(* ===== verification/WidgetTree.v ===== *)
(** * The widget tree: construction, destruction and searches

    Widgets are heap objects that point to their parent and, through a
    children manager, to their children (YWidget.cc, YChildrenManager.h). The
    heap is a finite map from addresses to widgets; following a pointer to an
    address that is not in the heap is the use of freed memory, an outcome of
    its own. The destructor of a widget deletes its children while it walks
    over their list; the representation predicate [rep] relates the heap to a
    tree and states exactly what is left after a deletion. *)

From S2P Require Import Prelude.
From stdpp Require Export gmap.

(** ** Children managers (YChildrenManager.h) *)
Module YChildrenManager.

Inductive ManagerClass :=
| YWidgetChildrenManager
| YSingleWidgetChildManager
| YWidgetChildrenRejector.

Record YChildrenManager := {
  managerClass : ManagerClass;
  container : nat;
  _children : list nat
}.

Definition newManager (cls : ManagerClass) (containerParent : nat) : YChildrenManager :=
  {| managerClass := cls; container := containerParent; _children := [] |}.

Definition setChildren (m : YChildrenManager) (l : list nat) : YChildrenManager :=
  {| managerClass := managerClass m; container := container m; _children := l |}.

Definition empty (m : YChildrenManager) : bool :=
  match _children m with [] => true | _ => false end.

Definition hasChildren (m : YChildrenManager) : bool := negb (empty m).

Definition contains (m : YChildrenManager) (child : nat) : bool :=
  bool_decide (child ∈ _children m).

(** [add()] is virtual: any number of children, one child, or none. *)
Definition add (m : YChildrenManager) (child : nat) : result YChildrenManager :=
  match managerClass m with
  | YWidgetChildrenManager => Ok (setChildren m (_children m ++ [child]))
  | YSingleWidgetChildManager =>
      if empty m then Ok (setChildren m (_children m ++ [child]))
      else Throw YUITooManyChildrenException
  | YWidgetChildrenRejector => Throw YUITooManyChildrenException
  end.

(** [std::list::remove()]: every element with that value. *)
Definition remove (m : YChildrenManager) (child : nat) : YChildrenManager :=
  setChildren m (filter (fun c => c <> child) (_children m)).

Definition clear (m : YChildrenManager) : YChildrenManager := setChildren m [].

(** The capacity each class keeps. *)
Definition capacityOk (m : YChildrenManager) : Prop :=
  match managerClass m with
  | YWidgetChildrenManager => True
  | YSingleWidgetChildManager => (length (_children m) <= 1)%nat
  | YWidgetChildrenRejector => _children m = []
  end.

Lemma add_children m c m' : add m c = Ok m' -> _children m' = _children m ++ [c].
Proof. unfold add. destruct (managerClass m), (empty m); intros; simplify_eq/=; done. Qed.

Lemma add_capacity m c m' : capacityOk m -> add m c = Ok m' -> capacityOk m'.
Proof.
  unfold add, capacityOk, empty. destruct m as [[] p [|x l]]; simpl; intros; simplify_eq/=; auto.
Qed.

Lemma remove_capacity m c : capacityOk m -> capacityOk (remove m c).
Proof.
  unfold capacityOk, remove. destruct m as [[] p l]; simpl; intros H; auto.
  - etrans; [apply length_filter|done].
  - by rewrite H.
Qed.

End YChildrenManager.

(** ** Widgets (YWidget.cc) *)
Module YWidget.
Import YChildrenManager.

(** IDs are compared by value ([YStringWidgetID::isEqual()], YWidgetID.cc). *)
Record YStringWidgetID := { _value : string }.

Definition isEqual (this otherID : YStringWidgetID) : bool :=
  bool_decide (_value this = _value otherID).

Definition YWIDGET_MAGIC : Z := 42.

(** The part of [YWidgetPrivate] that the tree depends on; [isYDialog] is the
    outcome of the cast to [YDialog]. *)
Record YWidget := {
  _magic : Z;
  childrenManager : YChildrenManager;
  parent : option nat;
  beingDestroyed : bool;
  enabled : bool;
  id : option YStringWidgetID;
  isYDialog : bool
}.

Abbreviation heap := (gmap nat YWidget).
(* ===== verification/Dialog.v ===== *)
(** * Dialogs: the dialog stack, event filters and the event loop

    A model of YDialog.cc and YEventFilter.cc on top of the widget heap of
    WidgetTree.v. A [world] holds the widgets, the private data of the
    dialogs, the event filters, the events that have been created and not yet
    deleted, and the stack of dialogs. What the UI plug-in does is outside:
    the events it delivers are an input sequence, and the calls into it
    ([openInternal()], [activate()], the size calculation, the shortcut check)
    are recorded in a trace. *)

From S2P Require Import Prelude WidgetTree.
Import YChildrenManager YWidget.

(** ** Events (YEvent.h, YEvent.cc) *)
Module YEvent.

Inductive EventType :=
| NoEvent | UnknownEvent | WidgetEvent | MenuEvent | KeyEvent | CancelEvent
| TimeoutEvent | DebugEvent | SpecialKeyEvent | InvalidEvent.

(** An event; [isWidgetEvent] is the outcome of the cast to [YWidgetEvent].
    Events are identified by their serial number. *)
Record YEvent := {
  _eventType : EventType;
  isWidgetEvent : bool;
  _widget : option nat
}.

Definition isValid (e : YEvent) : bool :=
  match _eventType e with InvalidEvent => false | _ => true end.

End YEvent.

Module YDialog.
Import YEvent.

Inductive YDialogType := YMainDialog | YPopupDialog | YWizardDialog.

Inductive YDialogColorMode := YDialogNormalColor | YDialogInfoColor | YDialogWarnColor.

Record YDialogPrivate := {
  dialogType : YDialogType;
  colorMode : YDialogColorMode;
  shortcutCheckPostponed : bool;
  defaultButton : option nat;
  isOpen : bool;
  multiPassLayout : bool;
  layoutPass : Z;
  lastEvent : option nat;
  eventFilterList : list nat
}.

(** The calls that leave the modelled code, in order. *)
Inductive call :=
| CheckShortcuts (dialog : nat)
| SetSize (dialog : nat) (pass : Z)
| OpenInternal (dialog : nat)
| WaitForEventInternal (dialog : nat) (timeout_millisec : Z)
| PollEventInternal (dialog : nat)
| Activate (dialog : nat).
Definition quiet (s : state) : Prop :=
  pipe_to_ui s = 0%nat /\ pipe_from_ui s = 0%nat /\ (ui s = UiIdle \/ ui s = UiWait) /\
  requests s = calls s /\ destroyed s = false.

Definition inv (s : state) : Prop :=
  match ycp s with
  | YcpRunning => quiet s /\ _terminate_ui_thread s = false
  | YcpSignal => quiet s /\ _terminate_ui_thread s = false /\ is_Some (_builtinCaller s)
  | YcpWait => serving s /\ _terminate_ui_thread s = false /\ destroyed s = false
  | YcpTermSignal => quiet s /\ _terminate_ui_thread s = true
  | YcpTermWait => ending s /\ _terminate_ui_thread s = true /\ requests s = calls s /\
      (ui s = UiExited -> pipe_from_ui s = 1%nat)
  | YcpJoin => ending s /\ _terminate_ui_thread s = true /\ requests s = calls s
  | YcpDown => ending s /\ _terminate_ui_thread s = true /\ ui s = UiExited /\ requests s = calls s
  end.

(** The result of a wait: the first [read()] that does not report the end of
    the file decides, and only a byte gives [true]; an interrupted call is not
    repeated. *)
Theorem wait_result ends r rest : Forall (fun x => x = ReadEnd) ends -> r <> ReadEnd ->
  waitForByte (ends ++ r :: rest) = Some (match r with ReadByte => true | _ => false end).
Proof. induction 1 as [|x l -> _ IH]; [by destruct r|done]. Qed.

(** One turn of a wait: the byte is taken, or nothing changes. *)
Lemma readFromUi_inv s r s' b : readFromUi s r s' -> waitForUIThread [r] = Some b ->
  (b = true /\ pipe_from_ui s <> 0%nat /\ s' = setPipes (pipe_to_ui s) (pred (pipe_from_ui s)) s) \/
  (b = false /\ s' = s).
Proof. intros [n E|]; simpl; intros [= <-]; [left; rewrite E|right]; done. Qed.

Lemma readToUi_inv s r s' b : readToUi s r s' -> waitForYCPThread [r] = Some b ->
  (b = true /\ pipe_to_ui s <> 0%nat /\ s' = setPipes (pred (pipe_to_ui s)) (pipe_from_ui s) s) \/
  (b = false /\ s' = s).
Proof. intros [n E|E|]; simpl; intros [= <-]; [left; rewrite E|right|right]; done. Qed.

Create HintDb threads.
#[local] Hint Constructors serving ending : threads.

(** The phases only look at the members they name. *)
Lemma serving_setYcp pc s : serving (setYcp pc s) <-> serving s.
Proof. split; intros []; eauto with threads. Qed.

Lemma ending_setYcp pc s : ending (setYcp pc s) <-> ending s.
Proof. split; intros []; eauto with threads. Qed.

Lemma serving_sent_start caller s : quiet s -> _builtinCaller s = Some caller ->
  serving (addRequest caller (signalUIThread s)).
Proof.
  intros (Ht & Hf & Hu & Hr & _) Hb. apply (serving_sent _ caller); simpl; try done; [by rewrite Ht|by rewrite Hr].
Qed.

## [EXERCISE DIRECTIONS]
Find each line in the records holding the string "setYcp" and show it.

## [WRITTEN ANSWER]
Lemma serving_setYcp pc s : serving (setYcp pc s) <-> serving s.
Lemma ending_setYcp pc s : ending (setYcp pc s) <-> ending s.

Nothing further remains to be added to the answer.